# [Task item]
Below are some records. Return exactly the lines from the one with "Proof. unfold send_cmd." to the one with "Lemma others_frame me", and nothing else.
__________
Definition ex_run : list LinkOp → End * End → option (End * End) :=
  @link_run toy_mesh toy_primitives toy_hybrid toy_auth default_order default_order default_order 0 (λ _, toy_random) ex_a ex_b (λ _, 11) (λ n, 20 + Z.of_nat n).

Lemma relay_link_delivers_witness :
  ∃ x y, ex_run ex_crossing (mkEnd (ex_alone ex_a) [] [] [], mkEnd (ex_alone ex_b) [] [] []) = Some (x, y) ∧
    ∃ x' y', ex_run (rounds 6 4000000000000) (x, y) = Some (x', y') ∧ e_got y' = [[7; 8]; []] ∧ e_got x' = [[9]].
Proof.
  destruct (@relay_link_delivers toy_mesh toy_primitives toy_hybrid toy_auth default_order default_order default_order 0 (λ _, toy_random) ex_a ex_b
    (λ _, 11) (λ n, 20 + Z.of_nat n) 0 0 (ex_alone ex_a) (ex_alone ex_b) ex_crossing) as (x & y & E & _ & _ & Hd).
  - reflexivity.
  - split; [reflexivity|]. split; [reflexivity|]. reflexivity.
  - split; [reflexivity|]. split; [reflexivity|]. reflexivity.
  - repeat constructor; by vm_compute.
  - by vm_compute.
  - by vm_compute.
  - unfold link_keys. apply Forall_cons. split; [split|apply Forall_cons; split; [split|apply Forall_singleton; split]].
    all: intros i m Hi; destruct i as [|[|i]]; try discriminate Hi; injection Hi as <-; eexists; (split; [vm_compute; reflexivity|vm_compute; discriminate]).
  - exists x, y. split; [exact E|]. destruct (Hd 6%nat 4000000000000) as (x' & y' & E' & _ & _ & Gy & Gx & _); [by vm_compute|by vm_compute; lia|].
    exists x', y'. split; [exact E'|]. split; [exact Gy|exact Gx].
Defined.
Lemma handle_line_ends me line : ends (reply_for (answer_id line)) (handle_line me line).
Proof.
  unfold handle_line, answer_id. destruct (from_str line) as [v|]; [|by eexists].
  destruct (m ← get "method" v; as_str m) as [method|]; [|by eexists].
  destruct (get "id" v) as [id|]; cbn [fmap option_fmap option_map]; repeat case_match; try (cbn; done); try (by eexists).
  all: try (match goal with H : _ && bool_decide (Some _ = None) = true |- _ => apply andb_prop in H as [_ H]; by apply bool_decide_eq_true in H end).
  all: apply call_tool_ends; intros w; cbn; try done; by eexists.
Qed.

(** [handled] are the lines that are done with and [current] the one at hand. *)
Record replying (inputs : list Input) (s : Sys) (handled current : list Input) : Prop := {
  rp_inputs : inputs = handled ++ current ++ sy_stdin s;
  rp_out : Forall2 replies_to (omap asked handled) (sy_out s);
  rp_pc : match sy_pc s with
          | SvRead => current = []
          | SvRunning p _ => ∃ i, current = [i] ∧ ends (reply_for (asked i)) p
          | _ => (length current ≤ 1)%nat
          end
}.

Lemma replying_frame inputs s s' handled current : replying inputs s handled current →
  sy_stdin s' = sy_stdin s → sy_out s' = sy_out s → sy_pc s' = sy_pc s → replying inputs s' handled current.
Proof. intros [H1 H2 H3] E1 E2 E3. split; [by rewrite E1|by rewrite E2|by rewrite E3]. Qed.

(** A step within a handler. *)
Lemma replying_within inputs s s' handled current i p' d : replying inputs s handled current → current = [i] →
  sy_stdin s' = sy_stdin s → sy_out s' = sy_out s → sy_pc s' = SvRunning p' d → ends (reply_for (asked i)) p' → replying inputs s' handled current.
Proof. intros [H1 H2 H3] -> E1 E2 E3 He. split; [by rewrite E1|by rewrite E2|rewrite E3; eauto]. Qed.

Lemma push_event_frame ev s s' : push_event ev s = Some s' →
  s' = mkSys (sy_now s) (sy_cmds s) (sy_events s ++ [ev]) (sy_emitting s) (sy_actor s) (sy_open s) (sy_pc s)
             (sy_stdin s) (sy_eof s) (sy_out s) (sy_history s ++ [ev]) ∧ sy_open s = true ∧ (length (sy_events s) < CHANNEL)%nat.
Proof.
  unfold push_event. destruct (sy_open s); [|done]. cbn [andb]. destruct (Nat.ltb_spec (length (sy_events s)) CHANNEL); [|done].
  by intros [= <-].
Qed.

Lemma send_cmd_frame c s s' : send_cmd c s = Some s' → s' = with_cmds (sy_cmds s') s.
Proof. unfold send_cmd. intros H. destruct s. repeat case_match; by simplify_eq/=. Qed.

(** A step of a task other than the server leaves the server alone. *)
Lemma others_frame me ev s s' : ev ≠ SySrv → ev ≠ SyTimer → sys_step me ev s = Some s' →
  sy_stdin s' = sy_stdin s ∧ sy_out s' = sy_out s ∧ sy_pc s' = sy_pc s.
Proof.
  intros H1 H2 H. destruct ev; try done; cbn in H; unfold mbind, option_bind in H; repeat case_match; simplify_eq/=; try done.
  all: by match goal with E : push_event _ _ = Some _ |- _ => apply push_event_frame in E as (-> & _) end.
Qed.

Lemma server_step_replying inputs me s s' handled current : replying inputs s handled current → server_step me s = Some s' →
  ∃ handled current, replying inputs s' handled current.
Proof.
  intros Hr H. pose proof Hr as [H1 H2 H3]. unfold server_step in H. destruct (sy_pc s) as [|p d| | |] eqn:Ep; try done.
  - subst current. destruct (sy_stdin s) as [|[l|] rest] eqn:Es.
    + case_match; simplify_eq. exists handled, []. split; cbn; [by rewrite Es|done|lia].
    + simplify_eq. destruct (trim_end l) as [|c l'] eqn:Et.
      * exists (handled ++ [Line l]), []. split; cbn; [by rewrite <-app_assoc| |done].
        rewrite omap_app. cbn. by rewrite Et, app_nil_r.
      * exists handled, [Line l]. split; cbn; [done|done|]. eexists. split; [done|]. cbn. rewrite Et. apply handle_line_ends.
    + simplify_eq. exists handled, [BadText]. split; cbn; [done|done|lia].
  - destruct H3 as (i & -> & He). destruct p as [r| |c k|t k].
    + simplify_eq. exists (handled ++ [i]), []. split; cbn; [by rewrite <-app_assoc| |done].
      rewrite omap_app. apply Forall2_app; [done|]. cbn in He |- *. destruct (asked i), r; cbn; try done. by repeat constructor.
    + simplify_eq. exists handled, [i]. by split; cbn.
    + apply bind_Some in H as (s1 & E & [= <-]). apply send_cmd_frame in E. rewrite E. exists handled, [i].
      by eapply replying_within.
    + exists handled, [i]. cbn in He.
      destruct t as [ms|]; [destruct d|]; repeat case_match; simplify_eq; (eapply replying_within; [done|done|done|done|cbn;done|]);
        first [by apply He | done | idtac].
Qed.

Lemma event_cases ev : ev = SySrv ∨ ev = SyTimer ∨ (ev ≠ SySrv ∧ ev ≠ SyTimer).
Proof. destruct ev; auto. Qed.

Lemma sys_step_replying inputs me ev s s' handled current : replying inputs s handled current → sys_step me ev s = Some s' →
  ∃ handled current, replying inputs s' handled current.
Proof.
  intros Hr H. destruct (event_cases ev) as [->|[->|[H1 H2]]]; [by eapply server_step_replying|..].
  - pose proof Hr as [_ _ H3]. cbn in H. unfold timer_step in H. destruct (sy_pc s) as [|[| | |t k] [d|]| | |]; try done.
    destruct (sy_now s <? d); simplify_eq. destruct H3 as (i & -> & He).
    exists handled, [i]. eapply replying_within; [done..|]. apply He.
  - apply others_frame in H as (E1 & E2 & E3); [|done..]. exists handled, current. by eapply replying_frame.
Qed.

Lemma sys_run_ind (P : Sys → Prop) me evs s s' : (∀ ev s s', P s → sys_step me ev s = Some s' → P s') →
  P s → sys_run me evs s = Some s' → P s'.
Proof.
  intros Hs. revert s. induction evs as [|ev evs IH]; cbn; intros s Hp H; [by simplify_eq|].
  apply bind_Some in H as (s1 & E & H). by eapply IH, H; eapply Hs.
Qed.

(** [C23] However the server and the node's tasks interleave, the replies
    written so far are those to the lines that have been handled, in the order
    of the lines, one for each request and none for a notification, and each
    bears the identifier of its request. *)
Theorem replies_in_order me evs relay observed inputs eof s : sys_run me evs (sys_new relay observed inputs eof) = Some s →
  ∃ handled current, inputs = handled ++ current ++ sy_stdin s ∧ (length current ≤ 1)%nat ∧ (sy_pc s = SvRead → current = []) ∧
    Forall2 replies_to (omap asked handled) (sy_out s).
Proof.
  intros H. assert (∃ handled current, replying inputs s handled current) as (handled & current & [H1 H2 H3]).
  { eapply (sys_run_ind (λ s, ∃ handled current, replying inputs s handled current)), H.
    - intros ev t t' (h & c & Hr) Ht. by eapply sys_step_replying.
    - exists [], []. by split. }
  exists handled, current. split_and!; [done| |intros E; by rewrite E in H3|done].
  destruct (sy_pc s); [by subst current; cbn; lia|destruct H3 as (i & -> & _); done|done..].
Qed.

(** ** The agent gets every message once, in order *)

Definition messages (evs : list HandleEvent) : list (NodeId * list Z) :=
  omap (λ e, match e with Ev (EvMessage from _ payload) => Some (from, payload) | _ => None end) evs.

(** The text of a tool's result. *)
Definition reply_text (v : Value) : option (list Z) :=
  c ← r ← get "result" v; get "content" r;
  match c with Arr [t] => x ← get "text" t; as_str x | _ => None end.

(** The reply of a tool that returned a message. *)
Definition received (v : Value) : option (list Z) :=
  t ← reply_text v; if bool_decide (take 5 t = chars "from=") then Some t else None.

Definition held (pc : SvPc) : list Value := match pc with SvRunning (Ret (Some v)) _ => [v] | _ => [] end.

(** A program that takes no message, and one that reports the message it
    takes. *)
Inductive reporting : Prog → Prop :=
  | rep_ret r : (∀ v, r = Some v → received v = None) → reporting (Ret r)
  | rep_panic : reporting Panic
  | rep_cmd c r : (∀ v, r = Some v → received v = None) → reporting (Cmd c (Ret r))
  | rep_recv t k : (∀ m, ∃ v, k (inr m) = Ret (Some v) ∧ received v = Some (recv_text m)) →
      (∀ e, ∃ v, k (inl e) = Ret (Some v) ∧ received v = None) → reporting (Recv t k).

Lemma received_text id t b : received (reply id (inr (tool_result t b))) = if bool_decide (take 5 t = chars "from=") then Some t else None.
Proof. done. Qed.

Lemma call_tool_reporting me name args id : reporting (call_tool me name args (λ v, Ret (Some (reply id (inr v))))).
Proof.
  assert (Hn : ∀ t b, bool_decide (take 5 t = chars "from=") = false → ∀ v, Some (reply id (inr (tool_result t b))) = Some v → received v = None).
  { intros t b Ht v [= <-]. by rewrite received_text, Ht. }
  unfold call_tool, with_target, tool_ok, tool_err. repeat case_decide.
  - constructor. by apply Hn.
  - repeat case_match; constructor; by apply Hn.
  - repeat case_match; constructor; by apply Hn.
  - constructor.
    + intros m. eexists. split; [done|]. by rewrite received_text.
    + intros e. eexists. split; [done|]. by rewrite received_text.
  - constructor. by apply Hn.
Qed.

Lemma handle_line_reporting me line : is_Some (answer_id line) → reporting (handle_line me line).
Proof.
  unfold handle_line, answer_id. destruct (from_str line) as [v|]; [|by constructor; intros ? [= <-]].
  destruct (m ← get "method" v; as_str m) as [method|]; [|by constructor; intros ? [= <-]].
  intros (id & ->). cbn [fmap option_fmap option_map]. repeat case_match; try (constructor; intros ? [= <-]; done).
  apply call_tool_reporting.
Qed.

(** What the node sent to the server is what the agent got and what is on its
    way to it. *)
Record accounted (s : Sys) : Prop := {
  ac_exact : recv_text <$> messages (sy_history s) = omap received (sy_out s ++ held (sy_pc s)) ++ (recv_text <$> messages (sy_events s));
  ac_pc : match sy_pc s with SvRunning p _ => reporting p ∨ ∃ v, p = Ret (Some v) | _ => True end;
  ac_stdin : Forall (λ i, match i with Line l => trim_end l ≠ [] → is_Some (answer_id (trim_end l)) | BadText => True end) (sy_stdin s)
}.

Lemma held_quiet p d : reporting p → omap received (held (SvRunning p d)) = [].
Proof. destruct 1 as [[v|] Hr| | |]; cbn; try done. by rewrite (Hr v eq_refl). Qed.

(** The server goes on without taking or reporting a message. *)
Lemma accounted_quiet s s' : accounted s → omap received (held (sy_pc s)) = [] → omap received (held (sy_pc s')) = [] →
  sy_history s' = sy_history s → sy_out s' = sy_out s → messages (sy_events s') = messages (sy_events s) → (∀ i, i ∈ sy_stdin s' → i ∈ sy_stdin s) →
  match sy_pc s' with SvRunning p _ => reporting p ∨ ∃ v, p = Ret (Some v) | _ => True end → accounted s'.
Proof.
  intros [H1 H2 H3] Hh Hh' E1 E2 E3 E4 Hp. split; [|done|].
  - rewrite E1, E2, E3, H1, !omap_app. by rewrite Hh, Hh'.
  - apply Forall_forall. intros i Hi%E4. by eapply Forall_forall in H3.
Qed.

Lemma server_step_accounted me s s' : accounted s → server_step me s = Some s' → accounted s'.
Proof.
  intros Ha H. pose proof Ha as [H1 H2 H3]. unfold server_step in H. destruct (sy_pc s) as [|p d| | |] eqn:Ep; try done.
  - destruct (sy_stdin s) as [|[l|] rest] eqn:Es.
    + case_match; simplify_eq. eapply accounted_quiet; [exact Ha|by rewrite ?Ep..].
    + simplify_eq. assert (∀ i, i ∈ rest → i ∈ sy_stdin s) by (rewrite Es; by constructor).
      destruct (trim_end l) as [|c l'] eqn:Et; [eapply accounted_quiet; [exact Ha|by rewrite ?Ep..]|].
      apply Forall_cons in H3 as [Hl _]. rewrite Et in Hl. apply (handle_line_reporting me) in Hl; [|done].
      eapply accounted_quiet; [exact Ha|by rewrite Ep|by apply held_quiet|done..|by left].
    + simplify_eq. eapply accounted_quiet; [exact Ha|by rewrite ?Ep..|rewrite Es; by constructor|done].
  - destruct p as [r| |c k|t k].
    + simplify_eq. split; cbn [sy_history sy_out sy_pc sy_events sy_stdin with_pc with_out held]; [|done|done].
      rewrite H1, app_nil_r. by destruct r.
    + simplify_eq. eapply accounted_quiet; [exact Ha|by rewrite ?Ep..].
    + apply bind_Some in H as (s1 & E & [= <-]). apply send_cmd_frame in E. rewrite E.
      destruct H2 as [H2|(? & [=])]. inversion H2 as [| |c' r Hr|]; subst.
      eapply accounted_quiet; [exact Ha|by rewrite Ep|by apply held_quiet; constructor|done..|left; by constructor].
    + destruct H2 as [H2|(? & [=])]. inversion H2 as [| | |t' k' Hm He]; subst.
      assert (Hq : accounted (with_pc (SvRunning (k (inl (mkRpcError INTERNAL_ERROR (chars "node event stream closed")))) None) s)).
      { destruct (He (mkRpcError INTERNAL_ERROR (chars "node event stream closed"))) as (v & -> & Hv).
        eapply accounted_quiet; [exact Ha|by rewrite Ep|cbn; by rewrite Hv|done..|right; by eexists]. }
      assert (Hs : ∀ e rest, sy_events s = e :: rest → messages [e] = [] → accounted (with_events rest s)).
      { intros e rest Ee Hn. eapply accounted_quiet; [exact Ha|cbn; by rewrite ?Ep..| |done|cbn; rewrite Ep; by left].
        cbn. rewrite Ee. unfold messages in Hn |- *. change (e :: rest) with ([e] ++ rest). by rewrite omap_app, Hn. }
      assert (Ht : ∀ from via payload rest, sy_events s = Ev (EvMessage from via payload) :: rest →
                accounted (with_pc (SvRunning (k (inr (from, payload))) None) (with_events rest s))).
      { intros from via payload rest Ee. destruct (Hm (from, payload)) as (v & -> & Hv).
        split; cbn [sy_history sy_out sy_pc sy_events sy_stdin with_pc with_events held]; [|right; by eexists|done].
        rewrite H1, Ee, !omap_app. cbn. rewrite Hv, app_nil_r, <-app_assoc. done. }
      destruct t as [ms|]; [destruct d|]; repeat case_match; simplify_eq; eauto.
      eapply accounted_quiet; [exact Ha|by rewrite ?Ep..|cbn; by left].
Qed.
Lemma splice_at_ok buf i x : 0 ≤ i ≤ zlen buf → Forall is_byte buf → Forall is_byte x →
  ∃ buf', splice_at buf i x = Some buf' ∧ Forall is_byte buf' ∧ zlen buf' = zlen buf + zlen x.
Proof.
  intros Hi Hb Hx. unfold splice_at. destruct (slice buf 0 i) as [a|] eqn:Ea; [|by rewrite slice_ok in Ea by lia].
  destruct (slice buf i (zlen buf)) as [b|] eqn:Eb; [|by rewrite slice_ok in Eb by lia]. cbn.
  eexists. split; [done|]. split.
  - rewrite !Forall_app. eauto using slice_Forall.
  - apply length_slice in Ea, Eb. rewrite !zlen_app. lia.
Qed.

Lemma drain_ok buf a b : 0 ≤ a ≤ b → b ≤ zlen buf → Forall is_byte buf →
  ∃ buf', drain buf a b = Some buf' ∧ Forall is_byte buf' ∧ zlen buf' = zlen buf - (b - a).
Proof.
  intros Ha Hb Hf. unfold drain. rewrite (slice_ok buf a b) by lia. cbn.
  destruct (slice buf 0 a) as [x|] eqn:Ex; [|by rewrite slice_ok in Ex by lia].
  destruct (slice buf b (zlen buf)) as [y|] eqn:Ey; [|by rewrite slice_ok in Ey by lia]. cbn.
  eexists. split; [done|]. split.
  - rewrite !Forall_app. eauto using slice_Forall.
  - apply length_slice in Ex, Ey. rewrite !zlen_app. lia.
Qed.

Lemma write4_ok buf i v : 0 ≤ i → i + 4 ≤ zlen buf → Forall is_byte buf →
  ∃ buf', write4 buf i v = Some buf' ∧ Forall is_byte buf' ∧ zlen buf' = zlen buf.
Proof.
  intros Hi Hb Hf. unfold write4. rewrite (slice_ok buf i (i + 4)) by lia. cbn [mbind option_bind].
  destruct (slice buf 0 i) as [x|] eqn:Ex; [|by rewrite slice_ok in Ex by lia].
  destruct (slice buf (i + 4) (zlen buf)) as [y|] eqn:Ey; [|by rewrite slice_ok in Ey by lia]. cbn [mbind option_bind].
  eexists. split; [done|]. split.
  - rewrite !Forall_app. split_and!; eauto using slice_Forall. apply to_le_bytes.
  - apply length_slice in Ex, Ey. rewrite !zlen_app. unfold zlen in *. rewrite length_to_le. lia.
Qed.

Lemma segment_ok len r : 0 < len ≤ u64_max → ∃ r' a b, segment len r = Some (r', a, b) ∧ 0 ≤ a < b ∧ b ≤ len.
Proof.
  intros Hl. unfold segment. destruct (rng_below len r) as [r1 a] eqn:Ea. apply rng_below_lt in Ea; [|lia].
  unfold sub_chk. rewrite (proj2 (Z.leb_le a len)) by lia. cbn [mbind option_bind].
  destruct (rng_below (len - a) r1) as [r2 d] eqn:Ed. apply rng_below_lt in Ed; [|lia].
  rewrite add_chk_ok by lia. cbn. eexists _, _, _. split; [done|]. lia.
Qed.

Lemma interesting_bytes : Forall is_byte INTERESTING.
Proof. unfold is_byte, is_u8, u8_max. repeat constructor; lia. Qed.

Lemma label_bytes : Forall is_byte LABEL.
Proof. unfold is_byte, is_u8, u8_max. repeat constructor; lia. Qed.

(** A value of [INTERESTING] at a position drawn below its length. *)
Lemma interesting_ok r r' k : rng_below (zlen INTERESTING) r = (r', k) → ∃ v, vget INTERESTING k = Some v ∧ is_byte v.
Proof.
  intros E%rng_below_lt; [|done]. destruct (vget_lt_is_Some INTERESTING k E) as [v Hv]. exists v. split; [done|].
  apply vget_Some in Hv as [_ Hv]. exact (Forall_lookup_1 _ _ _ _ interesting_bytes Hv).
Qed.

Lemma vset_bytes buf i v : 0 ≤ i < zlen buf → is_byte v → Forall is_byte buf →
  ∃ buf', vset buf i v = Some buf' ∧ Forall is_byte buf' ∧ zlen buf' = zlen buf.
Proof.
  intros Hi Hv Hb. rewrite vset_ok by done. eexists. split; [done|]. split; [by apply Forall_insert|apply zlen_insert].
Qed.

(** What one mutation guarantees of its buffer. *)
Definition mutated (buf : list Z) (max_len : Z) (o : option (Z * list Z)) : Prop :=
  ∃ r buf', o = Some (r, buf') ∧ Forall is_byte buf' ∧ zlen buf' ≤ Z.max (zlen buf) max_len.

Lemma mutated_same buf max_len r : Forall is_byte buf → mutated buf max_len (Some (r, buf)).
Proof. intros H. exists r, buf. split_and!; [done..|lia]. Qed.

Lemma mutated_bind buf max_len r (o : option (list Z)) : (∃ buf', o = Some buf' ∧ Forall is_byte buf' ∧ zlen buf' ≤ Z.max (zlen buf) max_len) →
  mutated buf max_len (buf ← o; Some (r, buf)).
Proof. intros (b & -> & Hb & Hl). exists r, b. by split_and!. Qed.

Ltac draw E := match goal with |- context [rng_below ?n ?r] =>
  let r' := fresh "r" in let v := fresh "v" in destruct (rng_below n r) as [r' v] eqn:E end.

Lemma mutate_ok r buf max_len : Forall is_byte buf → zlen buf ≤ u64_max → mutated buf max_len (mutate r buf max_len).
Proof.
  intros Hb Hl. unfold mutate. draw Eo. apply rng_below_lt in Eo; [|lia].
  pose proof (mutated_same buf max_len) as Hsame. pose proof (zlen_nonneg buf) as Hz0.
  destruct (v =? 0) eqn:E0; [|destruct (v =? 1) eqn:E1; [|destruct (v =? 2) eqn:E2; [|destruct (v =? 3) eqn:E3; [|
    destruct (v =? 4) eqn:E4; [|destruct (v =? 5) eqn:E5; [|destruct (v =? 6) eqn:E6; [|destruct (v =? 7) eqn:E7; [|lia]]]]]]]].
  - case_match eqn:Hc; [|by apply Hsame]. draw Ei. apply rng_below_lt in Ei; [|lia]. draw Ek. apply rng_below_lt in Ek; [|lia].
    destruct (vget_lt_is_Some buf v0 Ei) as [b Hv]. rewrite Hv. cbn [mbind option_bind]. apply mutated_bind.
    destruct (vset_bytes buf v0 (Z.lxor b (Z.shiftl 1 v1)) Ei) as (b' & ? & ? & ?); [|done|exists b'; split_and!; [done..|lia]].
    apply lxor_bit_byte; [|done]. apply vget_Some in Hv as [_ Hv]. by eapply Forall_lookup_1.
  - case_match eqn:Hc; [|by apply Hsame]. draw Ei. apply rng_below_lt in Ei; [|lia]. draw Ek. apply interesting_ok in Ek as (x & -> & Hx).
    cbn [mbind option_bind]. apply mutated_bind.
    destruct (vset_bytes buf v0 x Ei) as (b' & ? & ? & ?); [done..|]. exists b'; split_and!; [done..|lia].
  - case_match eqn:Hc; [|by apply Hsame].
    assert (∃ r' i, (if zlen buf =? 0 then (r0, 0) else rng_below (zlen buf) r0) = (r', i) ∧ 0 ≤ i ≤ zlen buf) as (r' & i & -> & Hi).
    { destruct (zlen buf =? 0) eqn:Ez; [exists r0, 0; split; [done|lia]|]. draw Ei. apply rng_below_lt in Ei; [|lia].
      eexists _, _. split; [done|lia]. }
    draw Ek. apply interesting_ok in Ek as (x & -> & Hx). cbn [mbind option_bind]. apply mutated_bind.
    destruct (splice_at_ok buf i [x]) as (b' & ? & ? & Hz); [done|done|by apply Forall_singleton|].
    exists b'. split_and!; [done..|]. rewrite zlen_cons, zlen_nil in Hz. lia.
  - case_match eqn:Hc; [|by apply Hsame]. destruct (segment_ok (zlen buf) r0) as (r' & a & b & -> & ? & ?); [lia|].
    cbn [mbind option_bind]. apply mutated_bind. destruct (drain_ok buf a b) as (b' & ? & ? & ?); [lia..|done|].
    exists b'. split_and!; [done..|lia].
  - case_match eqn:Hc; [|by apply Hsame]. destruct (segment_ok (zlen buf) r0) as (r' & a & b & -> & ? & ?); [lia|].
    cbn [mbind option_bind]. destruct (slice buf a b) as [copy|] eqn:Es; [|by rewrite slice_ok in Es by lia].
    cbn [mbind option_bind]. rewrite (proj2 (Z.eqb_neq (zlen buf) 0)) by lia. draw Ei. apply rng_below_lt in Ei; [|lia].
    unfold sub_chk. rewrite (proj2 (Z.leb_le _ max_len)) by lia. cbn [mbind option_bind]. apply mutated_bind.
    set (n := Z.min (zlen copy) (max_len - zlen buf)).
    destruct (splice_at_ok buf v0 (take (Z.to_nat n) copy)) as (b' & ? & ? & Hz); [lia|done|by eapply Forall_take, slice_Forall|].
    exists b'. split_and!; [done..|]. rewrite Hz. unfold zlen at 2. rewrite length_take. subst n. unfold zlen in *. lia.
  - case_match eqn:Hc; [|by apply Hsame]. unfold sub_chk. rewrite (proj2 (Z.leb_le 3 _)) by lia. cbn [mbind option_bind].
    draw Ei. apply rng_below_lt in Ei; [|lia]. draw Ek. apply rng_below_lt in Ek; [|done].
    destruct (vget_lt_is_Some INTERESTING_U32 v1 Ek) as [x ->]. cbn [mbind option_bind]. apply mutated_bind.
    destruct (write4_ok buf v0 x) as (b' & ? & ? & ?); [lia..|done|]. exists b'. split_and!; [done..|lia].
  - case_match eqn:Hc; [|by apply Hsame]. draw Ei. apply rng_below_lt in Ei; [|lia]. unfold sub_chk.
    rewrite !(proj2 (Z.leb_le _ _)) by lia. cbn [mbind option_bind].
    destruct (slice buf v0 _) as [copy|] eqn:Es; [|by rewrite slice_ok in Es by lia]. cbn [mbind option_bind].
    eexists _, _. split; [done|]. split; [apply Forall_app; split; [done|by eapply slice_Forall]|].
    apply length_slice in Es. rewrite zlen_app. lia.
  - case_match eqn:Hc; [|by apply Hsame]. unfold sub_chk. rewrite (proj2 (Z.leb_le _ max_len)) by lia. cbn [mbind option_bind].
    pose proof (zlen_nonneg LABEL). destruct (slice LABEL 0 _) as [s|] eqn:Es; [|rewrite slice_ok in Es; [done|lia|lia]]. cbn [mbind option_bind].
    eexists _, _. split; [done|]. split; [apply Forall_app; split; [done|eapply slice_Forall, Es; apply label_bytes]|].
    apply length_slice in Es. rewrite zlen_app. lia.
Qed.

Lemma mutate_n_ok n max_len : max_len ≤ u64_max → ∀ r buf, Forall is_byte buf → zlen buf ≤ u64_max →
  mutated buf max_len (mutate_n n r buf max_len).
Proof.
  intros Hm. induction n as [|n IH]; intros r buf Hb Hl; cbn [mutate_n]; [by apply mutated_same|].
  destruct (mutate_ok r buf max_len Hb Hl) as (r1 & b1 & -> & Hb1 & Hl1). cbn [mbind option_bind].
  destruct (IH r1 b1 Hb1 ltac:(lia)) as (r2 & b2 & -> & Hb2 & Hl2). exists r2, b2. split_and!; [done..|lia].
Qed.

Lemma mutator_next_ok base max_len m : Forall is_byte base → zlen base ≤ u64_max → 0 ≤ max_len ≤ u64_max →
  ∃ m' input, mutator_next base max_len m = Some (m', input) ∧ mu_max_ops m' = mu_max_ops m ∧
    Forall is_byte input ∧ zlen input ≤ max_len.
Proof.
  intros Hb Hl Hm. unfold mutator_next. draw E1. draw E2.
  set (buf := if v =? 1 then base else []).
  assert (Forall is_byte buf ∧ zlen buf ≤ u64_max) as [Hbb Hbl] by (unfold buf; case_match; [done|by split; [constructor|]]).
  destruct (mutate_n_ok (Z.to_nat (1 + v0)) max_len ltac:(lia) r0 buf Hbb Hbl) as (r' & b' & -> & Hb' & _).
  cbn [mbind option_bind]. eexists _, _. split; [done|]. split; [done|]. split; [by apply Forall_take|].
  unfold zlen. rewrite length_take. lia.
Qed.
__________
# [Exercise answer]
Proof. unfold send_cmd. intros H. destruct s. repeat case_match; by simplify_eq/=. Qed.

(** A step of a task other than the server leaves the server alone. *)
Lemma others_frame me ev s s' : ev ≠ SySrv → ev ≠ SyTimer → sys_step me ev s = Some s' →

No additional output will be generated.